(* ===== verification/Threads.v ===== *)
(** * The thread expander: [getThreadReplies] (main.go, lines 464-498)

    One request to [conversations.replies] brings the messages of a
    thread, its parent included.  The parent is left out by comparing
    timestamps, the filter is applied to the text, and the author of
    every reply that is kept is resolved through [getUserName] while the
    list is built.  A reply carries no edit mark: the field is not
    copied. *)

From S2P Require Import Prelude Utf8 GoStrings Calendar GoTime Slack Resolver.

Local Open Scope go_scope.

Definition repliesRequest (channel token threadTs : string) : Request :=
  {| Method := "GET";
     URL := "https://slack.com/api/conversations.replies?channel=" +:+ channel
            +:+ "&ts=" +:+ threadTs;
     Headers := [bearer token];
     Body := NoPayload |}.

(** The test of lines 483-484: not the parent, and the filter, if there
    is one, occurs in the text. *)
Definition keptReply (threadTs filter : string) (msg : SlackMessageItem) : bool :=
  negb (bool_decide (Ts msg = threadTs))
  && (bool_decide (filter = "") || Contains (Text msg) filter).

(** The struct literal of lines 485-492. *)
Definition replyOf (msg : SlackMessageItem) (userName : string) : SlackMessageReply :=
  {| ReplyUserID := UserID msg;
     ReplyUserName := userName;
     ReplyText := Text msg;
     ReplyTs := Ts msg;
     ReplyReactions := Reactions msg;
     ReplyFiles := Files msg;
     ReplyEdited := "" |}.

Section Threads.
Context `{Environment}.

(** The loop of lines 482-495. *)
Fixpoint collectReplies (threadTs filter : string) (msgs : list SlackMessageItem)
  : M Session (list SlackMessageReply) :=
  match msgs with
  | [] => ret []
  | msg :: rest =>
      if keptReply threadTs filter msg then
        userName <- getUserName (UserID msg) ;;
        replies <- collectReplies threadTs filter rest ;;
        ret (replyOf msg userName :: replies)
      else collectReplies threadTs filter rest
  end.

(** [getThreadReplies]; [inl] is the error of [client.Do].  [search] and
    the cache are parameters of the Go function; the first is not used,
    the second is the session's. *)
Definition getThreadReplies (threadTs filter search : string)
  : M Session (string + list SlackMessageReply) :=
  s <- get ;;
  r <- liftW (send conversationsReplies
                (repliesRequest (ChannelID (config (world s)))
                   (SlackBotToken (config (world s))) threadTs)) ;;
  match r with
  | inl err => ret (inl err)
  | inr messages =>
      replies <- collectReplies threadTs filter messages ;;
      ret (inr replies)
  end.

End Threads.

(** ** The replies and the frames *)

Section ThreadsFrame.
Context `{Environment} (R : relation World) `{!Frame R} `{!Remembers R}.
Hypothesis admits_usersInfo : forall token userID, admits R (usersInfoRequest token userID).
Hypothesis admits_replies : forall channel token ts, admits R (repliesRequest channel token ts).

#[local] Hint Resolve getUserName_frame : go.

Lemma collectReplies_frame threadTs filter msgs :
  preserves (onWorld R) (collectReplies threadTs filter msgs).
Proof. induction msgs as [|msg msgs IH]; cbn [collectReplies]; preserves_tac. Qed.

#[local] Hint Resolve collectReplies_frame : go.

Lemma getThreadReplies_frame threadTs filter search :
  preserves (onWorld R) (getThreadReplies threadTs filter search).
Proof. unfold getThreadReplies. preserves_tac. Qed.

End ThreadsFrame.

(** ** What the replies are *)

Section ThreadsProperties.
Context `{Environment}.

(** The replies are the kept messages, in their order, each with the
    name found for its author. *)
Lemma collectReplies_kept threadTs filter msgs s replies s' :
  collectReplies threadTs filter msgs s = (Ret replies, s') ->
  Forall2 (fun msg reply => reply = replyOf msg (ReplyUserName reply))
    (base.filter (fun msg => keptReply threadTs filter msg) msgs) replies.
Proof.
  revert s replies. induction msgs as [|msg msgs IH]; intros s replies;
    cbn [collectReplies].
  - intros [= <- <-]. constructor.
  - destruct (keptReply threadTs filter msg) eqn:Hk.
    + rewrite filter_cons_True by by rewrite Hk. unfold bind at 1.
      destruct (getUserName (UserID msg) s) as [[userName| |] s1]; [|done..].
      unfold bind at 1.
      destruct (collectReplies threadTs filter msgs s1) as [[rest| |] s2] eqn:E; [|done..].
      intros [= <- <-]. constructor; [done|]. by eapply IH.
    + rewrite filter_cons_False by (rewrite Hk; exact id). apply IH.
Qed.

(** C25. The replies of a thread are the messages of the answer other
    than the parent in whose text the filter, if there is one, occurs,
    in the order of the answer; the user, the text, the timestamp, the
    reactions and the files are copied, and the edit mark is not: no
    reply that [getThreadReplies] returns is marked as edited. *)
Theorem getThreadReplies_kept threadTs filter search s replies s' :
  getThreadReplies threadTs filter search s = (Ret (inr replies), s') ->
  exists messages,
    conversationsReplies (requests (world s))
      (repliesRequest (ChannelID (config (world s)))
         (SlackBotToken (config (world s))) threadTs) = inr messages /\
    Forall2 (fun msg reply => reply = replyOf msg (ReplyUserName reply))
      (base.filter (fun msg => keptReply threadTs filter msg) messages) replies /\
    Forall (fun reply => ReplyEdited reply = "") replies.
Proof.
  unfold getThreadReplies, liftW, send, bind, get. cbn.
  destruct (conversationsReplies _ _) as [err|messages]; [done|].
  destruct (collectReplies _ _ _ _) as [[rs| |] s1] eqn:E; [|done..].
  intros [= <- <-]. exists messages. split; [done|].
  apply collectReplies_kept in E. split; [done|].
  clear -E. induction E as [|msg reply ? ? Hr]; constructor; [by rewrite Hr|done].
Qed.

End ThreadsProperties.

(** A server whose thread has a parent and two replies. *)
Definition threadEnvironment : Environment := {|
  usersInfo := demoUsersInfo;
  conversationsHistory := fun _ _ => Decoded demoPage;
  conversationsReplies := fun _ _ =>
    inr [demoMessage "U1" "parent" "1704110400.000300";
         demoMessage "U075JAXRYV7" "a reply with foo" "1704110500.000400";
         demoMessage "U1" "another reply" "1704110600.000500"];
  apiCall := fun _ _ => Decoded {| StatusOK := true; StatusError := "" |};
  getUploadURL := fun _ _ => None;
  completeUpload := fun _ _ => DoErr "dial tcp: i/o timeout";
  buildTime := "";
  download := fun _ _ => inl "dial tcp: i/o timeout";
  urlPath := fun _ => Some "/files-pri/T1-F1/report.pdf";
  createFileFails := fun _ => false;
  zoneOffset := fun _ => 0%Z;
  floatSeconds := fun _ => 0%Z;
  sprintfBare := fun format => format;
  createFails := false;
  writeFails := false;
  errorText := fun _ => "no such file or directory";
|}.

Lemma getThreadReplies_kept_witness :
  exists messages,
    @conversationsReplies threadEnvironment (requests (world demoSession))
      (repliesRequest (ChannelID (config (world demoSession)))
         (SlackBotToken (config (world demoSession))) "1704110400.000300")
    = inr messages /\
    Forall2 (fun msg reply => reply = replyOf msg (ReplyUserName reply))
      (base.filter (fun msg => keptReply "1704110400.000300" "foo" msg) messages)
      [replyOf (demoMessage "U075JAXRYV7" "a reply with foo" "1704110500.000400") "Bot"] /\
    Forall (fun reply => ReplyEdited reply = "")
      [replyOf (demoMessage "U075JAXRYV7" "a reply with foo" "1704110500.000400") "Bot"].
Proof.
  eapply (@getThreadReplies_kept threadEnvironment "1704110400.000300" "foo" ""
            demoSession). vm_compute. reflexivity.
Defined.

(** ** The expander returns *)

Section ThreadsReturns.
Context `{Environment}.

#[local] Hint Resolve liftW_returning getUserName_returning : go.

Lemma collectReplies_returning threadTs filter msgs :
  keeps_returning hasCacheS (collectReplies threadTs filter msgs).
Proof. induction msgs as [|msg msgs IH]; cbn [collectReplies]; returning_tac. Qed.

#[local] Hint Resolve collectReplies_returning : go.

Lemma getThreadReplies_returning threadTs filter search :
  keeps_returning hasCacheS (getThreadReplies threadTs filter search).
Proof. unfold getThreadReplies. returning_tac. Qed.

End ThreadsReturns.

++++++++

Quote, with nothing altered, all lines from the start of the entries to the line that carries "userName <- getUserName", inclusive.

:: ANSWER SECTION ::
(* ===== verification/Threads.v ===== *)
(** * The thread expander: [getThreadReplies] (main.go, lines 464-498)

    One request to [conversations.replies] brings the messages of a
    thread, its parent included.  The parent is left out by comparing
    timestamps, the filter is applied to the text, and the author of
    every reply that is kept is resolved through [getUserName] while the
    list is built.  A reply carries no edit mark: the field is not
    copied. *)

From S2P Require Import Prelude Utf8 GoStrings Calendar GoTime Slack Resolver.

Local Open Scope go_scope.

Definition repliesRequest (channel token threadTs : string) : Request :=
  {| Method := "GET";
     URL := "https://slack.com/api/conversations.replies?channel=" +:+ channel
            +:+ "&ts=" +:+ threadTs;
     Headers := [bearer token];
     Body := NoPayload |}.

(** The test of lines 483-484: not the parent, and the filter, if there
    is one, occurs in the text. *)
Definition keptReply (threadTs filter : string) (msg : SlackMessageItem) : bool :=
  negb (bool_decide (Ts msg = threadTs))
  && (bool_decide (filter = "") || Contains (Text msg) filter).

(** The struct literal of lines 485-492. *)
Definition replyOf (msg : SlackMessageItem) (userName : string) : SlackMessageReply :=
  {| ReplyUserID := UserID msg;
     ReplyUserName := userName;
     ReplyText := Text msg;
     ReplyTs := Ts msg;
     ReplyReactions := Reactions msg;
     ReplyFiles := Files msg;
     ReplyEdited := "" |}.

Section Threads.
Context `{Environment}.

(** The loop of lines 482-495. *)
Fixpoint collectReplies (threadTs filter : string) (msgs : list SlackMessageItem)
  : M Session (list SlackMessageReply) :=
  match msgs with
  | [] => ret []
  | msg :: rest =>
      if keptReply threadTs filter msg then
        userName <- getUserName (UserID msg) ;;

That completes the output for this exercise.